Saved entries
⁂
Definition _step (tensordict : loc) : M loc :=
  (* perform actions *)
  action ← TensorDict_get tensordict "action";
  action_np ← _action_transform action;
  (* Actions are validated by the environment. *)
  '(reward, done, info) ← env_step action_np;
  (* collect outputs *)
  env ← attr "_env" _env;
  obs_dict ← read_obs (sc2_get_obs env);
  rspec ← attr "reward_spec" reward_spec;
  rdtype ← lift (spec_dtype rspec);
  let reward := _to_tensor (SFloat reward) rdtype in
  let done := _to_tensor (SBool done) torch_bool in
  (* build results *)
  bs ← TensorDict_batch_size tensordict;
  dev ← gets device;
  tensordict_out ← TensorDict_new obs_dict bs dev;
  TensorDict_set tensordict_out "reward" reward;;
  TensorDict_set tensordict_out "done" done;;
  (* Update available actions mask. *)
  env ← attr "_env" _env;
  ins ← _make_input_spec env;
  modify_self (with_input_spec ins);;
  mret tensordict_out.

Definition get_seed : M (option Z) :=
  env ← attr "_env" _env;
  mret (sc2_seed env).

(** ** SC2Env *)

Definition SC2Env_check_kwargs (kwargs : kwargs_t) : Result unit :=
  match kwargs !! "map_name" with
  | None => inl (TypeError "Expected 'map_name' to be part of kwargs")
  | Some _ => inr tt
  end.

Definition not_installed_message : string :=
  "smac not found, unable to create smac.env.StarCraft2Env. "
  +:+ "Consider installing smac. More info:"
  +:+ " " +:+ git_url
  +:+ ". (Original error message during import: " +:+ IMPORT_ERR smac_py +:+ ").".

Definition SC2Env_build_env (map_name seed : PyVal E) (kwargs : kwargs_t) : M E :=
  if negb (_has_smac smac_py) then raise (RuntimeError not_installed_message)
  else
    modify_self (with_frame_skip 1);;
    env ← lift (sc2_new map_name seed kwargs);
    SC2Wrapper_build_env (VEnv env).

(** ** Construction *)

Definition _check_kwargs (cls : Cls) (kwargs : kwargs_t) : Result unit :=
  match cls with
  | SC2Wrapper_cls => SC2Wrapper_check_kwargs kwargs
  | SC2Env_cls => SC2Env_check_kwargs kwargs
  end.

(** [self._build_env] applied to the unpacked keyword dictionary: the
    entries are bound to the parameters of the method the class resolves
    to. *)
Definition _build_env (cls : Cls) (kwargs : kwargs_t) : M E :=
  match cls with
  | SC2Wrapper_cls =>
      match kwargs !! "env" with
      | Some env => SC2Wrapper_build_env env
      | None => raise (TypeError "_build_env() missing 1 required positional argument: 'env'")
      end
  | SC2Env_cls =>
      match kwargs !! "map_name" with
      | Some map_name =>
          SC2Env_build_env map_name (default VNone (kwargs !! "seed"))
                           (delete "seed" (delete "map_name" kwargs))
      | None => raise (TypeError "_build_env() missing 1 required positional argument: 'map_name'")
      end
  end.

(** Modelled from the spec: the constructor of [GymLikeEnv], which
    "validates that the required external-environment identifier (or
    instance) is present in config", "instantiates (or accepts) the
    external environment", derives the specs from the built environment,
    and runs the initialisation hook.  It runs on the object as the base
    initialiser has left it, and on the keywords that remain once the
    base initialiser has taken its own (device, batch shape and the
    like); which attributes it has assigned and which keywords it takes
    is not in smac.py. *)
Definition GymLikeEnv_init (cls : Cls) (kwargs : kwargs_t) : M unit :=
  lift (_check_kwargs cls kwargs);;
  env ← _build_env cls kwargs;
  modify_self (with_env env);;
  _make_specs env;;
  _init_env.

Definition SC2Wrapper_init (cls : Cls) (env : PyVal E) (kwargs : kwargs_t) : M unit :=
  let kwargs :=
    match env with
    | VNone => kwargs
    | _ => <["env" := env]> kwargs
    end in
  GymLikeEnv_init cls kwargs.

Definition SC2Env_init (map_name : string) (seed : option Z) (kwargs : kwargs_t)
  : M unit :=
  let kwargs := <["map_name" := VStr map_name]> kwargs in
  let kwargs :=
    match seed with
    | Some z => <["seed" := VInt z]> kwargs
    | None => kwargs
    end in
  SC2Wrapper_init SC2Env_cls (default VNone (kwargs !! "env")) (delete "env" kwargs).

(** A starting object for the examples: a device, a batch shape, and a
    store [h].  What else the base initialiser has assigned by then is
    not in smac.py; the statements about construction are made for every
    starting object, and the examples take the one with nothing else
    assigned. *)
Definition blank (dev : Device) (bs : Size) (h : gmap loc TensorDict) : World :=
  mkWorld (mkWrapper None dev bs None None None None None) h.

(** ** Call histories

    What a caller can do with a constructed wrapper, in any order: the
    four operations, and writes to records in the store (the caller owns
    every record, also those the wrapper has returned). *)

Inductive Call :=
| CallReset
| CallStep (tensordict : loc)
| CallSetSeed (seed : option Z)
| CallGetSeed
| CallerStore (l : loc) (td : TensorDict).

Definition run_call (w : World) (c : Call) : World :=
  match c with
  | CallReset => (_reset w).2
  | CallStep td => (_step td w).2
  | CallSetSeed seed => (_set_seed seed w).2
  | CallGetSeed => (get_seed w).2
  | CallerStore l td => mkWorld (self w) (<[l := td]> (heap w))
  end.

Definition run_calls (history : list Call) (w : World) : World :=
  foldl run_call w history.

(** A world in which one of the two constructors has returned normally.
    What the initialisers of the base classes have assigned before the
    constructor body runs is not in smac.py; the object the constructor
    starts from is arbitrary. *)
Inductive constructed : World -> Prop :=
| constructed_SC2Wrapper env kwargs w0 w :
    SC2Wrapper_init SC2Wrapper_cls env kwargs w0 = (inr tt, w) ->
    constructed w
| constructed_SC2Env map_name seed kwargs w0 w :
    SC2Env_init map_name seed kwargs w0 = (inr tt, w) ->
    constructed w.

(** The environment handle has been stored in the wrapper. *)
Definition built (w : World) : Prop := is_Some (_env (self w)).

(** ** Outcome predicates *)

(** [wp m Q w]: running [m] from [w] ends in a result and a world that
    satisfy [Q], whether it returns or raises. *)
Definition wp {A} (m : M A) (Q : Result A -> World -> Prop) (w : World) : Prop :=
  Q (m w).1 (m w).2.

End Wrapper.

(** ** Conformance of values to specs

    The reading of "matches the spec" used by the statements below: a
    tensor conforms to a leaf spec when shape and dtype are the declared
    ones; a mapping conforms to a composite spec when it has exactly the
    declared names and each entry conforms. *)

Definition tensor_matches (s : TensorSpec) (t : Tensor) : bool :=
  match s with
  | UnboundedContinuousTensorSpec _ d => bool_decide (t_dtype t = d)
  | NdUnboundedContinuousTensorSpec shape _ d =>
      bool_decide (t_shape t = shape) && bool_decide (t_dtype t = d)
  | CustomNdOneHotDiscreteTensorSpec mask _ =>
      bool_decide (t_shape t = t_shape mask) && bool_decide (t_dtype t = torch_int64)
  | CompositeSpec _ => false
  end.

Definition record_matches (s : TensorSpec) (fields : gmap string Tensor) : bool :=
  match s with
  | CompositeSpec entries =>
      bool_decide (dom fields = list_to_set entries.*1)
      && forallb (fun '(k, sub) =>
                    match fields !! k with
                    | Some t => tensor_matches sub t
                    | None => false
                    end) entries
  | _ => false
  end.

(** ** What the wrapper relies on from a StarCraft2Env

    The array layout the environment publishes in its metadata is the
    layout of what it returns once the game has been started, and the
    metadata does not change during the life of the handle. *)

Definition obs_layout (info : gmap string Z) (obs : Obs) : Prop :=
  row_lengths_agree obs = true /\
  exists n f, info !! "n_agents" = Some n /\ info !! "obs_shape" = Some f /\
              rows_shape obs = [n; f].

(** A joint action, one index per agent, is allowed by a table of flags
    when each index points at a true flag of its agent's row. *)
Definition index_allowed (row : list bool) (a : Z) : bool :=
  (0 <=? a) && default false (row !! Z.to_nat a).

Definition rows_allow (rows : list (list bool)) (action_np : list Z) : bool :=
  (length action_np =? length rows)%nat
  && forallb (fun '(row, a) => index_allowed row a) (zip rows action_np).

Definition joint_action_available (table : list (list Z)) (action_np : list Z) : bool :=
  rows_allow (map (map (fun z => negb (z =? 0))) table) action_np.

Class StarCraft2EnvLaws (E : Type) `{!StarCraft2Env E} := {
  sc2_started : E -> Prop;
  started_reset : forall e r, (sc2_reset e).1 = inr r -> sc2_started (sc2_reset e).2;
  started_reset_keep : forall e, sc2_started e -> sc2_started (sc2_reset e).2;
  started_step : forall e a, sc2_started e -> sc2_started (sc2_step e a).2;
  info_reset : forall e, sc2_get_env_info (sc2_reset e).2 = sc2_get_env_info e;
  info_step : forall e a, sc2_get_env_info (sc2_step e a).2 = sc2_get_env_info e;
  reset_returns_obs : forall e obs st,
    (sc2_reset e).1 = inr (obs, st) -> obs = sc2_get_obs (sc2_reset e).2;
  started_obs_layout : forall e,
    sc2_started e -> obs_layout (sc2_get_env_info e) (sc2_get_obs e);
  started_avail_layout : forall e,
    sc2_started e -> row_lengths_agree (sc2_get_avail_actions e) = true;
  (* the environment takes every joint action it reports as available *)
  started_accepts : forall e a,
    sc2_started e -> joint_action_available (sc2_get_avail_actions e) a = true ->
    exists r, (sc2_step e a).1 = inr r
}.

Arguments M E : clear implicits.
Arguments World E : clear implicits.
Arguments Wrapper E : clear implicits.

(** The state a constructed wrapper is in, over an environment that keeps
    the contract: the handle is stored and started, and the three specs
    are the ones [_make_specs] derives, the observation shape being the
    one in the metadata of the handle. *)
Definition ready {E} `{!StarCraft2Env E} `{!StarCraft2EnvLaws E} (w : World E) : Prop :=
  exists env n f,
    _env (self w) = Some env /\ sc2_started env /\
    sc2_get_env_info env !! "n_agents" = Some n /\
    sc2_get_env_info env !! "obs_shape" = Some f /\
    reward_spec (self w)
    = Some (UnboundedContinuousTensorSpec (device (self w)) default_dtype) /\
    (exists mask,
        input_spec (self w)
        = Some (CompositeSpec
                  [("action", CustomNdOneHotDiscreteTensorSpec mask (device (self w)))])) /\
    observation_spec (self w)
    = Some (CompositeSpec
              [("observation",
                NdUnboundedContinuousTensorSpec [n; f] (device (self w)) default_dtype)]).
(** * EthiQuest: decision processing and pattern analysis

    A shallow embedding of

    - [app/core/game/game_logic.py]   (class [GameLogic]) and
    - [app/core/analytics/pattern_analyzer.py] (class [PatternAnalyzer])

    together with the properties of these two modules.

    Conventions of the embedding.

    - A Python [float] (and a numpy [float64]) is a value of [fl]: an exact
      rational, one of the two infinities, or NaN.  Rounding, overflow and
      the sign of zero are not represented.
    - A Python [int] is a [Z].
    - A Python exception is a value of [exn]; a computation that can raise
      returns a [result].
    - A [dict] with string keys is an association list in insertion order
      (the order in which Python iterates it).
    - The containers hanging off a [GameState] (its satisfaction dict, its
      event list, its metadata dict) live in a [store] and are held by
      reference, so that sharing between a state and its copy is visible. *)

From Stdlib Require Import QArith Qround Qabs Qpower Qminmax Lqa ZArith Lia.
From stdpp Require Import gmap strings list fin_maps.

Open Scope string_scope.

(** ** Exceptions and results *)

Inductive exn : Type :=
| KeyError (key : string)
| ZeroDivisionError
| ValueError
| OverflowError
| AttributeError (name : string)
| LinAlgError
| HTTPException (status_code : Z)
| DanglingReference.

Inductive result (A : Type) : Type :=
| Ok (a : A)
| Raise (e : exn).

Arguments Ok {A} a.
Arguments Raise {A} e.
(** X13.  The middleware as a gate in front of an authenticated route.
    The next handler is reached either in Bearer mode, with a non-empty
    token taken from the Authorization header and a non-empty registry
    host, or in Basic mode, with the username and password of the Basic
    header, the username being a valid locator; the request is otherwise
    unchanged and nothing has been written to the response.  Every other
    request is answered 401 with the JSON error body and the next handler
    is not reached. *)
Theorem middleware_gate (m : Middleware.Middleware) (r : Request) :
  Path r <> "/v2/" ->
  let res := DockerRegistryAuth m probe newWriter r None in
  match res.2 with
  | Some r' =>
      res.1 = newWriter
      /\ ((exists tok host,
             r' = withBearer r (mkBearerAuth tok host)
             /\ tok <> "" /\ host <> ""
             /\ HeaderGet (Header_ r) "Authorization" = "Bearer " +:+ tok)
          \/ (exists username password cfg,
                r' = withAuth r (mkAuthHeader username password)
                /\ BasicAuth r = Some (username, password)
                /\ ParseUsername username = inl cfg))
  | None =>
      wStatus res.1 = Some StatusUnauthorized
      /\ isErrorEnvelope (wBody res.1) = true
  end.
Proof.
  intros Hpath res. subst res. unfold DockerRegistryAuth.
  apply String.eqb_neq in Hpath. rewrite Hpath.
  destruct (String.eqb (HeaderGet (Header_ r) "Authorization") "") eqn:Hauth.
  { cbn [fst snd]. apply challenge_enveloped. }
  destruct (HasPrefix (HeaderGet (Header_ r) "Authorization") "Bearer ") eqn:Hbearer.
  - unfold handleBearerAuth, TrimPrefix. rewrite Hbearer.
    set (tok := slice_from (len "Bearer ")
                  (HeaderGet (Header_ r) "Authorization")).
    destruct (String.eqb tok "") eqn:Htok.
    { cbn [fst snd]. apply challenge_enveloped. }
    unfold probe. cbn [fst snd]. split; [reflexivity|]. left.
    eexists tok, _. split; [reflexivity|].
    split; [by apply String.eqb_neq|]. split.
    + destruct (String.eqb (extractRegistryURL r) "") eqn:Hhost.
      * intros ?; discriminate.
      * by apply String.eqb_neq.
    + apply (HasPrefix_true _ _ Hbearer).
  - unfold handleBasicAuth.
    destruct (BasicAuth r) as [[username password]|] eqn:Hbasic.
    + destruct (ParseUsername username) as [cfg|e] eqn:Hparse.
      * unfold probe. cbn [fst snd]. split; [reflexivity|]. right.
        by exists username, password, cfg.
      * cbn [fst snd]. split; [reflexivity|].
        by apply middleware_errors_enveloped.
    + cbn [fst snd]. apply challenge_enveloped.
Qed.

(** X14.  [RequireAuth] against what the middleware lets through: a
    request without a Basic context, so every request admitted in Bearer
    mode, is refused as unauthenticated; a request admitted in Basic mode
    is refused as invalid exactly when its password is empty, which the
    middleware does not check, and is accepted otherwise. *)
Theorem RequireAuth_after_middleware (r : Request) :
  (ctxAuth r = None ->
   RequireAuth r = inr "authentication required"
   /\ forall bearerAuth,
        RequireAuth (withBearer r bearerAuth) = inr "authentication required")
  /\ (forall username password cfg,
        ParseUsername username = inl cfg ->
        RequireAuth (withAuth r (mkAuthHeader username password))
        = if String.eqb password ""
          then inr "invalid authentication credentials"
          else inl (mkAuthHeader username password)).
Proof.
  unfold RequireAuth, GetAuthFromContext. split.
  - intros Hctx. cbn [withBearer ctxAuth]. by rewrite Hctx.
  - intros username password cfg Hparse. cbn [withAuth ctxAuth ahUsername ahPassword].
    destruct username as [|c u]; [vm_compute in Hparse; discriminate|].
    reflexivity.
Qed.

(** X15.  The version check is open: on the path [/v2/] the middleware
    looks at no header, and [APIVersionCheck] answers 200 with the API
    version header and an empty body, leaving the server as it was. *)
Theorem version_check_open (m : Middleware.Middleware) (r : Request)
    (p : ProxyServer) :
  Path r = "/v2/" ->
  let res := DockerRegistryAuth m APIVersionCheck newWriter r p in
  wStatus res.1 = Some StatusOK
  /\ HeaderGet (wSent res.1) "Docker-Distribution-API-Version" = "registry/2.0"
  /\ wBody res.1 = [] /\ res.2 = p.
Proof.
  intros Hpath res. subst res. unfold DockerRegistryAuth. rewrite Hpath.
  cbn [String.eqb Ascii.eqb Bool.eqb].
  unfold APIVersionCheck, WriteHeader, withHeader, HeaderSet, HeaderGet, newWriter.
  cbn [fst snd wHeader wStatus wSent wBody].
  destruct canonical_keys as (_ & -> & _).
  rewrite lookup_insert_eq. repeat split; reflexivity.
Qed.

(** X16.  Middleware and resolver agree.  On a request that the
    middleware admitted in Basic mode the resolver finds the same username
    and password again: it cannot fail for missing credentials or an
    invalid locator, only because the secret store did, after one read,
    and then the cache is unchanged. *)
Theorem admitted_basic_fails_only_on_vault (clk : Clock) (r : Request)
    (p p1 : ProxyServer) (username password : string) (cfg : RegistryConfig)
    (err : AuthError) :
  BasicAuth r = Some (username, password) ->
  ParseUsername username = inl cfg ->
  authenticateAndGetCredentials clk (withAuth r (mkAuthHeader username password)) p
  = (inr err, p1) ->
  exists e, err = ErrVaultFetch e
            /\ Vault.GetCredentials (kvGet password (VaultPath cfg)) = inr e
            /\ fetched p1 = (password, VaultPath cfg) :: fetched p
            /\ cache p1 = cache p.
Proof.
  intros Hbasic Hparse Hres.
  assert (BasicAuth (withAuth r (mkAuthHeader username password))
          = Some (username, password)) as Hbasic' by exact Hbasic.
  destruct (Cache.Get (cache p) (atGet clk) password (VaultPath cfg))
    as [creds|] eqn:Hget.
  - rewrite (authenticate_hit _ _ _ _ _ _ _ Hbasic' Hparse Hget) in Hres.
    discriminate.
  - rewrite (authenticate_miss _ _ _ _ _ _ Hbasic' Hparse Hget) in Hres.
    destruct (Vault.GetCredentials (kvGet password (VaultPath cfg)))
      as [creds|e]; [discriminate|].
    inversion Hres; subst. exists e. repeat split; reflexivity.
Qed.

End Gate.

Section GateExamples.
Import Http Auth Middleware Registry Spec.

Lemma middleware_gate_witness :
  let r := Sample.request "GET" "/v2/_catalog" (Sample.basic "Bearer abc.def") in
  let res := @DockerRegistryAuth Sample.externals _ Sample.middleware probe
               newWriter r None in
  match res.2 with
  | Some r' => res.1 = newWriter
  | None => wStatus res.1 = Some StatusUnauthorized
  end.
Proof.
  intros r res.
  assert (Path r <> "/v2/") as Hpath by (intros ?; discriminate).
  pose proof (@middleware_gate Sample.externals Sample.middleware r Hpath)
    as Hgate.
  cbv zeta in Hgate. fold res in Hgate. revert Hgate.
  destruct res.2 as [r'|]; intros Hgate; apply Hgate.
Defined.

Lemma RequireAuth_after_middleware_witness :
  RequireAuth (withAuth (Sample.request "GET" "/v2/_catalog" ∅)
                 (mkAuthHeader "docker;docker-hub;registry.example.com" ""))
  = inr "invalid authentication credentials".
Proof.
  destruct (RequireAuth_after_middleware (Sample.request "GET" "/v2/_catalog" ∅))
    as (_ & Hbasic).
  apply (Hbasic "docker;docker-hub;registry.example.com" ""
                (mkRegistryConfig "docker" "docker-hub" "registry.example.com")).
  vm_compute. reflexivity.
Defined.

Lemma version_check_open_witness :
  wStatus (@DockerRegistryAuth Sample.externals _ Sample.middleware
             APIVersionCheck newWriter
             (Sample.request "GET" "/v2/" (Sample.basic "garbage"))
             NewProxyServer).1 = Some 200.
Proof.
  destruct (@version_check_open Sample.externals Sample.middleware
              (Sample.request "GET" "/v2/" (Sample.basic "garbage"))
              NewProxyServer) as (Hst & _); [reflexivity|].
  exact Hst.
Defined.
⁂
### Task details
Copy each line of the data that contains the word "Lemma", leaving the other lines out.

### Output of the exercise
Lemma middleware_gate_witness :
Lemma RequireAuth_after_middleware_witness :
Lemma version_check_open_witness :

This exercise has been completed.